Bernadette Moyer was about to launch her college softball career. She and her team were heading to Florida for a spring tournament to start the season. It was a moment she had dreamed of and prepared for since she started playing T-ball at 5.
Then COVID hit. The tournament was canceled, the season scrapped, her dreams dashed.
After the shock, Bernadette envisioned her life without softball. She had begun college thinking she’d be a teacher. The second of six siblings, she was comfortable around children.
“All I knew was that I had a deep passion for helping people,” she recalls.
The pandemic gave Bernadette pause to reconsider. She had a head for numbers and considered how she could put it to use.
“After learning about what finance is and how it really intertwines with helping people, I figured this could be the path for me,” she says.
Bernadette has worked since she was 15 – busing tables, serving food, painting houses, even cleaning bathrooms at a fitness club where she was a sales associate.

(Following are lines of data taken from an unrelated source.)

Lemma isClientSubscribed_change (c : Client.t) (change : ChangeEvent.t) :
  Hub.isClientSubscribed c (BroadcastChange (Some change)) = true ↔
  ∃ id sub, Client.subscriptions c !! id = Some sub ∧
            Subscription.Database sub = ChangeEvent.Database change ∧
            (Subscription.Collection sub = "" ∨
             Subscription.Collection sub = ChangeEvent.Collection change).
Proof.
  unfold Hub.isClientSubscribed. simpl.
  assert (existsb (Hub.subscriptionMatches change) (map_to_list (Client.subscriptions c)).*2
          = true ↔
          ∃ id sub, Client.subscriptions c !! id = Some sub ∧
            Subscription.Database sub = ChangeEvent.Database change ∧
            (Subscription.Collection sub = "" ∨
             Subscription.Collection sub = ChangeEvent.Collection change)) as Hex.
  { rewrite existsb_exists. split.
    - intros (sub & Hin & Hm). apply list_elem_of_In in Hin.
      apply list_elem_of_fmap in Hin as ([id sub'] & -> & Hin).
      apply elem_of_map_to_list in Hin. exists id, sub'. split; [done|].
      unfold Hub.subscriptionMatches in Hm. simpl in Hm.
      apply andb_true_iff in Hm as [Hd%bool_decide_eq_true Hc%orb_true_iff].
      split; [done|]. destruct Hc as [?%bool_decide_eq_true|?%bool_decide_eq_true]; auto.
    - intros (id & sub & Hsub & Hd & Hc). exists sub. split.
      + apply list_elem_of_In. apply list_elem_of_fmap. exists (id, sub). split; [done|].
        by apply elem_of_map_to_list.
      + unfold Hub.subscriptionMatches. apply andb_true_iff. split.
        * by apply bool_decide_eq_true.
        * apply orb_true_iff. destruct Hc; [left|right]; by apply bool_decide_eq_true. }
  case_bool_decide as Hsize; [|done].
  split; [done|]. intros (id & sub & Hsub & _).
  apply map_size_empty_iff in Hsize. rewrite Hsize in Hsub. by rewrite lookup_empty in Hsub.
Qed.

Lemma visit_keeps (m : ServerMessage.t) (h h' : Hub.t) (p : ClientPtr) :
  Hub.visit m h p = Ok h' →
  Hub.clients h' ⊆ Hub.clients h ∧
  ∀ q, is_Some (Hub.heap h' !! q) ↔ is_Some (Hub.heap h !! q).
Proof.
  intros (c & Hc & [(_ & ->)|[(_ & _ & ->)|(_ & _ & ->)]])%visit_inv; simpl;
    (split; [apply elem_of_subseteq; intros x; rewrite ?elem_of_difference; tauto|]);
    intros q; try done;
    (destruct (decide (q = p)) as [->|Hne];
     [rewrite lookup_insert_eq, Hc; split; eauto
     |by rewrite lookup_insert_ne by done]).
Qed.

Lemma broadcast_keeps (order : list ClientPtr) (m : ServerMessage.t) (h h' : Hub.t) :
  Hub.broadcast order m h = Ok h' →
  Hub.clients h' ⊆ Hub.clients h ∧
  ∀ q, is_Some (Hub.heap h' !! q) ↔ is_Some (Hub.heap h !! q).
Proof.
  revert h. induction order as [|p rest IH]; intros h; simpl.
  - by intros [= <-].
  - intros (h1 & [Hc1 Hd1]%visit_keeps & [Hc2 Hd2]%IH)%bindRes_Ok.
    split; [by etrans|]. intros q. by rewrite Hd2, Hd1.
Qed.

Lemma unregister_inv (p : ClientPtr) (h h' : Hub.t) :
  Hub.unregister p h = Ok h' →
  h' = h ∨
  ∃ c, Hub.heap h !! p = Some c ∧
       h' = Hub.mk (Hub.clients h ∖ {[p]})
              (<[p := Client.with_send c
                        (Chan.mk (Chan.cap (Client.send c))
                                 (Chan.buf (Client.send c)) true)]> (Hub.heap h)).
Proof.
  unfold Hub.unregister. case_bool_decide; [|intros [= <-]; by left].
  destruct (Hub.heap h !! p) as [c|]; [|done].
  unfold Chan.close. destruct (Chan.closed (Client.send c)); [done|].
  simpl. intros [= <-]. right. by exists c.
Qed.

(** A client that exists and is not registered is never registered again:
    [handleWebSocket] registers only the client it has just allocated. *)
Lemma step_evicted ws (s s' : System.t) (p : ClientPtr) :
  System.step ws s s' →
  is_Some (Hub.heap (System.hub s) !! p) → p ∉ Hub.clients (System.hub s) →
  is_Some (Hub.heap (System.hub s') !! p) ∧ p ∉ Hub.clients (System.hub s').
Proof.
  assert (∀ (q : ClientPtr) (c : Client.t) (heap : gmap ClientPtr Client.t),
            is_Some (heap !! p) → is_Some (<[q := c]> heap !! p)) as Hins.
  { intros q c heap. destruct (decide (p = q)) as [->|];
      [rewrite lookup_insert_eq|rewrite lookup_insert_ne by done]; eauto. }
  intros Hstep Hsome Hout. destruct Hstep; simpl in *.
  - split; [by apply Hins|]. intros [?|Heq%elem_of_singleton]%elem_of_union; [done|].
    subst. rewrite H in Hsome. by destruct Hsome.
  - apply unregister_inv in H as [->|(c & Hc & ->)]; [done|]. simpl.
    split; [by apply Hins|]. rewrite elem_of_difference. tauto.
  - split; [by apply Hins|done].
  - split; [by apply Hins|done].
  - split; [by apply Hins|done].
  - split; [by apply Hins|done].
  - done.
  - apply broadcast_keeps in H2 as [Hc Hd]. split; [by apply Hd|].
    intros Hin. by apply Hout, Hc.
Qed.

Lemma steps_evicted ws (s s' : System.t) (p : ClientPtr) :
  System.steps ws s s' →
  is_Some (Hub.heap (System.hub s) !! p) → p ∉ Hub.clients (System.hub s) →
  is_Some (Hub.heap (System.hub s') !! p) ∧ p ∉ Hub.clients (System.hub s').
Proof.
  induction 1 as [|s1 s2 s3 _ IH Hstep]; [done|].
  intros Hsome Hout. destruct (IH Hsome Hout). by eapply step_evicted.
Qed.

(** ** Registered clients have open queues *)

Lemma offer_closed (m : ServerMessage.t) (c c' : Client.t) (sent : bool) :
  offer m c = Ok (sent, c') →
  Chan.closed (Client.send c') = Chan.closed (Client.send c).
Proof. intros (Hc & _ & _ & _ & Hc' & _)%offer_client. congruence. Qed.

She appreciates her earnings especially because she’s paying for her college education. She has learned by necessity to budget her money.
Bernadette says she’s eager to keep learning about finances and investing to benefit others.
“I just want to be able with all the knowledge I pick up along my journey,” she says, “to pass that along, so more people can live comfortable, happy lives.”
Bernadette grew up in Mequon and studies at the University of Wisconsin-Milwaukee. She enjoys longboarding, working out, being outside with her dog and reading self-improvement books.